Anorectal manometry: what it is used for and how it is performed - THDLAB - COM

  • Anorectal manometry: what it is for
  • Anorectal manometry: preparation
  • Traditional anorectal manometry: how it is performed
  • Evolution of anorectal manometry test: features and advantages

Anorectal manometry: what it is for

Anorectal manometry is an exam used to evaluate problems in the functioning of anal sphincters. This exam is also useful for furthering the diagnosis of numerous anorectal disorders.

Anorectal manometry is also used for the pre and/or post-operative evaluation of operations in the anorectal area. In several cases these operations can in fact entail risks for anal continence.

Through the manometry, the doctor measures the pressure of the sphincters during evacuation, at rest or during contraction. In this way the specialist can assess the ability to manage the passage of liquid and solid stools or intestinal gases. These assessments are made taking into account gender, age, childbirths and other diseases.

During evacuation, the sphincter muscles must relax to allow the passage of faeces and gases. On the contrary, to postpone evacuation, the sphincters must contract sufficiently.

It is also important that the sphincters should exert the right pressure even at rest to avoid involuntary leaks during sleep or when coughing. Any element capable of altering these mechanisms can have an impact on continence.

The accurate diagnosis of sphincter disorders is therefore fundamental to define the therapeutic procedure.

Through anal manometry it is possible to objectively study the overall functionality of the sphincters. The doctor evaluates the sphincters during evacuation, at rest and during contraction and identifies any anomalies. In particular, manometry enables identifying:

  • incontinence problems linked to the inability of the sphincter muscles to contract properly
  • difficulty in defecation due to incomplete opening and release of the sphincter muscles

To date there are no alternative diagnostic exams to anorectal manometry to obtain this type of data. For this reason, in the case of symptoms due to alterations in the functioning of anal sphincters, anorectal manometry is a fundamental test.

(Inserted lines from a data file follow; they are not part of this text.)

Lemma loadDomains_com_first_witness :
  (exists c,
     outcome (loadDomains emptyChoice (uniformEnv 200 (Some threeDomainsCatalog)) [])
     = Ok c
     /\ choice_isLoading c = false
     /\ choice_domains c
        = [domainEntry "b.com" true; domainEntry "d.com" true;
           domainEntry "a.org" true; domainEntry "c.net" true]
     /\ choice_selectedDomain c = Some (JStr "b.com"))
  /\ (exists c,
        outcome (loadDomains emptyChoice (uniformEnv 200 (Some namelessCatalog)) [])
        = Ok c
        /\ choice_isLoading c = false
        /\ choice_domains c = []
        /\ choice_error c = Some connectionErrorMessage).
Proof.
  split.
  - destruct (loadDomains_com_first emptyChoice
                (uniformEnv 200 (Some threeDomainsCatalog)) [])
      as (c & Ho & Hload & H).
    destruct (H [domainEntry "a.org" true; domainEntry "b.com" true;
                 domainEntry "c.net" true; domainEntry "d.com" true] eq_refl)
      as (Htyped & _).
    destruct Htyped as (Hd & Hsel); [repeat constructor; eexists; reflexivity|].
    exists c. split; [exact Ho|]. split; [exact Hload|]. split; [exact Hd|].
    rewrite Hd in Hsel. cbn in Hsel. now destruct Hsel as (-> & _).
  - destruct (loadDomains_com_first emptyChoice
                (uniformEnv 200 (Some namelessCatalog)) [])
      as (c & Ho & Hload & H).
    destruct (H [domainEntry "a.com" true; JObj [("isActive", JBool true)]] eq_refl)
      as (_ & Hthrown).
    destruct Hthrown as (Hd & _ & He).
    + cbn [List.length]. lia.
    + apply Exists_cons_tl, Exists_cons_hd. intros (s & Hs). discriminate Hs.
    + exists c. split; [exact Ho|]. split; [exact Hload|]. split; [exact Hd | exact He].
Defined.
(** ** After destroy *)

Lemma io_visible_lookup (io io' : stdio) (a : positive) :
  io_visible io = io_visible io' ->
  match io_files io !! a, io_files io' !! a with
  | Some f, Some f' => file_visible f = file_visible f'
  | None, None => True
  | _, _ => False
  end.
Proof.
  intros E. apply (f_equal (fun g => g !! a)) in E.
  unfold io_visible in E. rewrite !lookup_fmap in E.
  destruct (io_files io !! a), (io_files io' !! a);
    cbn [fmap option_fmap option_map] in E;
    try discriminate E; [|exact I].
  congruence.
Qed.

Lemma io_visible_set (io io' : stdio) (a : positive) (f f' : FILE) :
  io_visible io = io_visible io' -> file_visible f = file_visible f' ->
  io_visible (io_set a f io) = io_visible (io_set a f' io').
Proof.
  intros E Ef. unfold io_visible, io_set in *. cbn [io_files] in *.
  rewrite !fmap_insert, E, Ef. reflexivity.
Qed.

Lemma file_visible_fields (f f' : FILE) :
  file_visible f = file_visible f' ->
  f_readable f = f_readable f' /\ f_writable f = f_writable f'
  /\ f_view f = f_view f' /\ f_pos f = f_pos f'
  /\ f_eof f = f_eof f' /\ f_err f = f_err f'.
Proof. unfold file_visible. intros E. injection E. auto 10. Qed.

Lemma fread_visible (buf : list byte) (size nmemb : Z) (fp : ptr)
      (io io' : stdio) :
  io_visible io = io_visible io' ->
  fst (fread buf size nmemb fp io) = fst (fread buf size nmemb fp io')
  /\ io_visible (snd (fread buf size nmemb fp io))
     = io_visible (snd (fread buf size nmemb fp io')).
Proof.
  intros E. unfold fread. destruct fp as [a|]; [|cbn; auto].
  pose proof (io_visible_lookup io io' a E) as Hl.
  destruct (io_files io !! a) as [f|], (io_files io' !! a) as [f'|];
    try contradiction; [|cbn; auto].
  destruct (file_visible_fields f f' Hl) as (Er & Ew & Ev & Ep & Ee & Eerr).
  unfold file_rest. rewrite Er, Ev, Ep.
  destruct (f_readable f') eqn:Er'; cbn [fst snd].
  - split; [reflexivity|]. apply io_visible_set; [exact E|].
    unfold file_visible, file_after_read. cbn. congruence.
  - split; [reflexivity|]. apply io_visible_set; [exact E|].
    unfold file_visible, file_fail. cbn. congruence.
Qed.

Lemma fwrite_visible (buf : list byte) (size nmemb : Z) (fp : ptr)
      (io io' : stdio) :
  io_visible io = io_visible io' ->
  fst (fwrite buf size nmemb fp io) = fst (fwrite buf size nmemb fp io')
  /\ io_visible (snd (fwrite buf size nmemb fp io))
     = io_visible (snd (fwrite buf size nmemb fp io')).
Proof.
  intros E. unfold fwrite. destruct fp as [a|]; [|cbn; auto].
  pose proof (io_visible_lookup io io' a E) as Hl.
  destruct (io_files io !! a) as [f|], (io_files io' !! a) as [f'|];
    try contradiction; [|cbn; auto].
  destruct (file_visible_fields f f' Hl) as (Er & Ew & Ev & Ep & Ee & Eerr).
  rewrite Ew.
  destruct (f_writable f') eqn:Ew'; [destruct (_ <=? _)|]; cbn [fst snd];
    (split; [reflexivity|]); trivial.
  - apply io_visible_set; [exact E|].
    unfold file_visible, file_after_write. cbn. congruence.
  - apply io_visible_set; [exact E|].
    unfold file_visible, file_fail. cbn. congruence.
Qed.

Lemma io_visible_sync_all (files : gmap positive FILE)
      (tr : list io_call) :
  io_visible (mkStdio (file_sync <$> files) tr) = file_visible <$> files.
Proof.
  unfold io_visible. cbn [io_files]. rewrite <- map_fmap_compose.
  apply map_fmap_ext. intros a f _. reflexivity.
Qed.

Lemma fflush_visible (fp : ptr) (io io' : stdio) :
  io_visible io = io_visible io' ->
  fst (fflush fp io) = fst (fflush fp io')
  /\ io_visible (snd (fflush fp io)) = io_visible (snd (fflush fp io')).
Proof.
  intros E. unfold fflush. cbn [io_log io_files io_trace].
  destruct fp as [a|].
  - pose proof (io_visible_lookup io io' a E) as Hl.
    destruct (io_files io !! a) as [f|], (io_files io' !! a) as [f'|];
      try contradiction; cbn [fst snd]; [|auto].
    split; [reflexivity|].
    apply (io_visible_set (io_log _ io) (io_log _ io')); [exact E|].
    destruct (file_visible_fields f f' Hl) as (Er & Ew & Ev & Ep & Ee & Eerr).
    unfold file_visible, file_sync. cbn. congruence.
  - cbn [fst snd]. split; [reflexivity|].
    rewrite !io_visible_sync_all. exact E.
Qed.

Lemma ftell_visible (H : host) (fp : ptr) (io io' : stdio) :
  io_visible io = io_visible io' ->
  fst (ftell H fp io) = fst (ftell H fp io')
  /\ io_visible (snd (ftell H fp io)) = io_visible (snd (ftell H fp io')).
Proof.
  intros E. unfold ftell, io_file. destruct fp as [a|]; [|cbn; auto].
  pose proof (io_visible_lookup io io' a E) as Hl.
  destruct (io_files io !! a) as [f|], (io_files io' !! a) as [f'|];
    try contradiction; cbn [fst snd]; [|auto].
  destruct (file_visible_fields f f' Hl) as (Er & Ew & Ev & Ep & Ee & Eerr).
  rewrite Ep. auto.
Qed.

Lemma fseek_visible (fp : ptr) (offset whence : Z) (io io' : stdio) :
  io_visible io = io_visible io' ->
  fst (fseek fp offset whence io) = fst (fseek fp offset whence io')
  /\ io_visible (snd (fseek fp offset whence io))
     = io_visible (snd (fseek fp offset whence io')).
Proof.
  intros E. unfold fseek. destruct fp as [a|]; [|cbn; auto].
  pose proof (io_visible_lookup io io' a E) as Hl.
  destruct (io_files io !! a) as [f|], (io_files io' !! a) as [f'|];
    try contradiction; [|cbn; auto].
  destruct (file_visible_fields f f' Hl) as (Er & Ew & Ev & Ep & Ee & Eerr).
  rewrite Ep, Ev.
  destruct (if whence =? SEEK_SET then _ else _) as [t|]; [|cbn; auto].
  destruct (t <? 0); cbn [fst snd]; (split; [reflexivity|]); trivial.
  apply (io_visible_set (io_log _ io) (io_log _ io')); [exact E|].
  unfold file_visible, file_after_seek. cbn. congruence.
Qed.

Lemma fflush_keeps_visible (fp : ptr) (io : stdio) :
  io_visible (snd (fflush fp io)) = io_visible io.
Proof.
  unfold fflush. cbn [io_log io_files io_trace]. destruct fp as [a|].
  - destruct (io_files io !! a) as [f|] eqn:Hf; [|reflexivity].
    cbn [snd]. unfold io_visible, io_set. cbn [io_files].
    rewrite fmap_insert. apply insert_id.
    rewrite lookup_fmap, Hf. reflexivity.
  - cbn [snd]. apply io_visible_sync_all.
Qed.

Lemma xdr_invoke_visible (H : host) (c : xdr_call) (m m' : machine) :
  m_xdrs m = m_xdrs m' ->
  io_visible (m_io m) = io_visible (m_io m') ->
  fst (xdr_invoke H c m) = fst (xdr_invoke H c m')
  /\ m_xdrs (snd (xdr_invoke H c m)) = m_xdrs (snd (xdr_invoke H c m'))
  /\ io_visible (m_io (snd (xdr_invoke H c m)))
     = io_visible (m_io (snd (xdr_invoke H c m'))).
Proof.
  destruct m as [h io], m' as [h' io']. cbn [m_xdrs m_io]. intros <- E.
  unfold xdr_invoke. cbn [m_xdrs m_io].
  destruct (x_ops h) as [[]|]; [|cbn; auto].
  destruct c; cbn [deref_ops xdrstdio_ops x_getlong x_putlong x_getbytes
                   x_putbytes x_getpostn x_setpostn x_inline x_destroy].
  - unfold xdrstdio_getlong. cbn [m_xdrs m_io].
    destruct (fread_visible (store_long H lp) sizeof_int32_t 1
                (x_private h) io io' E) as [E1 E2].
    destruct (fread _ _ _ _ io) as [[n mem] io1],
             (fread _ _ _ _ io') as [[n' mem'] io1'].
    cbn [fst snd] in E1, E2. injection E1 as <- <-.
    destruct (negb _); cbn; auto.
  - unfold xdrstdio_putlong. cbn [m_xdrs m_io].
    destruct (fwrite_visible
                (store_long H (cast_long H (htonl H (cast_u_int32_t lp))))
                sizeof_int32_t 1 (x_private h) io io' E) as [E1 E2].
    destruct (fwrite _ _ _ _ io) as [n io1],
             (fwrite _ _ _ _ io') as [n' io1'].
    cbn [fst snd] in E1, E2. subst n'.
    destruct (negb _); cbn; auto.
  - unfold xdrstdio_getbytes. cbn [m_xdrs m_io].
    destruct (negb (len =? 0)); [|cbn; auto].
    destruct (fread_visible addr len 1 (x_private h) io io' E) as [E1 E2].
    destruct (fread _ _ _ _ io) as [[n mem] io1],
             (fread _ _ _ _ io') as [[n' mem'] io1'].
    cbn [fst snd] in E1, E2. injection E1 as <- <-.
    destruct (negb _); cbn; auto.
  - unfold xdrstdio_putbytes. cbn [m_xdrs m_io].
    destruct (negb (len =? 0)); [|cbn; auto].
    destruct (fwrite_visible addr len 1 (x_private h) io io' E) as [E1 E2].
    destruct (fwrite _ _ _ _ io) as [n io1],
             (fwrite _ _ _ _ io') as [n' io1'].
    cbn [fst snd] in E1, E2. subst n'.
    destruct (negb _); cbn; auto.
  - unfold xdrstdio_getpos. cbn [m_xdrs m_io].
    destruct (ftell_visible H (x_private h) io io' E) as [E1 E2].
    destruct (ftell _ _ io) as [r io1], (ftell _ _ io') as [r' io1'].
    cbn [fst snd] in E1, E2. subst r'. cbn; auto.
  - unfold xdrstdio_setpos. cbn [m_xdrs m_io].
    destruct (fseek_visible (x_private h) (cast_long H pos) 0 io io' E)
      as [E1 E2].
    destruct (fseek _ _ _ io) as [r io1], (fseek _ _ _ io') as [r' io1'].
    cbn [fst snd] in E1, E2. subst r'. cbn; auto.
  - cbn; auto.
  - unfold xdrstdio_destroy. cbn [m_xdrs m_io].
    destruct (fflush_visible (x_private h) io io' E) as [E1 E2].
    destruct (fflush _ io) as [r io1], (fflush _ io') as [r' io1'].
    cbn [fst snd] in E1, E2. cbn; auto.
Qed.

Anorectal manometry: preparation

To prepare for the exam, the doctor may request an enema to be performed. Manometry generally takes place in the clinic and does not require anaesthesia. Fasting, suspension of any on-going therapies or dietary changes during the days before are not required. The patient can go to the exam alone as a manometry does not involve administering any drug.


Traditional anorectal manometry: how it is performed

Classic manometry is an outpatient examination used to examine the mechanisms of evacuation and of faeces containment. The examination is carried out using a water or air perfusion system, specific catheters and a data acquisition system.

The patient lies on his/her left side, brings his/her knees close to the chest and rests his/her buttocks on the edge of the couch (Sims position). The specialist then introduces a catheter on which there is a small balloon into the anal canal up to the rectal ampulla. At this point the doctor blows the fluid inside the balloon to dilate the anorectal canal. Dilation simulates the sensation of relaxation and of stimulation to evacuate typical of defecation.

The doctor can then detect the pressure exerted by the patient in different points of the anorectal canal and identify the causes of disorders such as incontinence and sphincter hypertonia.


Evolution of anorectal manometry test: features and advantages

Recent technological innovations have led to an evolution in classical anorectal manometry test. Equipment is now available which allows manometry to be carried out effectively and with greater comfort for the patient.

In an increasing number of medical centres, anorectal manometry is performed by means of a small, highly sensitive probe. The probe is connected to a portable device which allows to measure pressure variations in real time and to record these. The examination lasts no more than 5 minutes: waiting times are therefore drastically reduced and the discomfort perceived by the patient is minimal.

Clinics which use this new diagnostic system are greatly on the increase, thanks to its precision and ease of execution and interpretation of the data. This allows patients to undergo an extremely useful exam with minimal discomfort.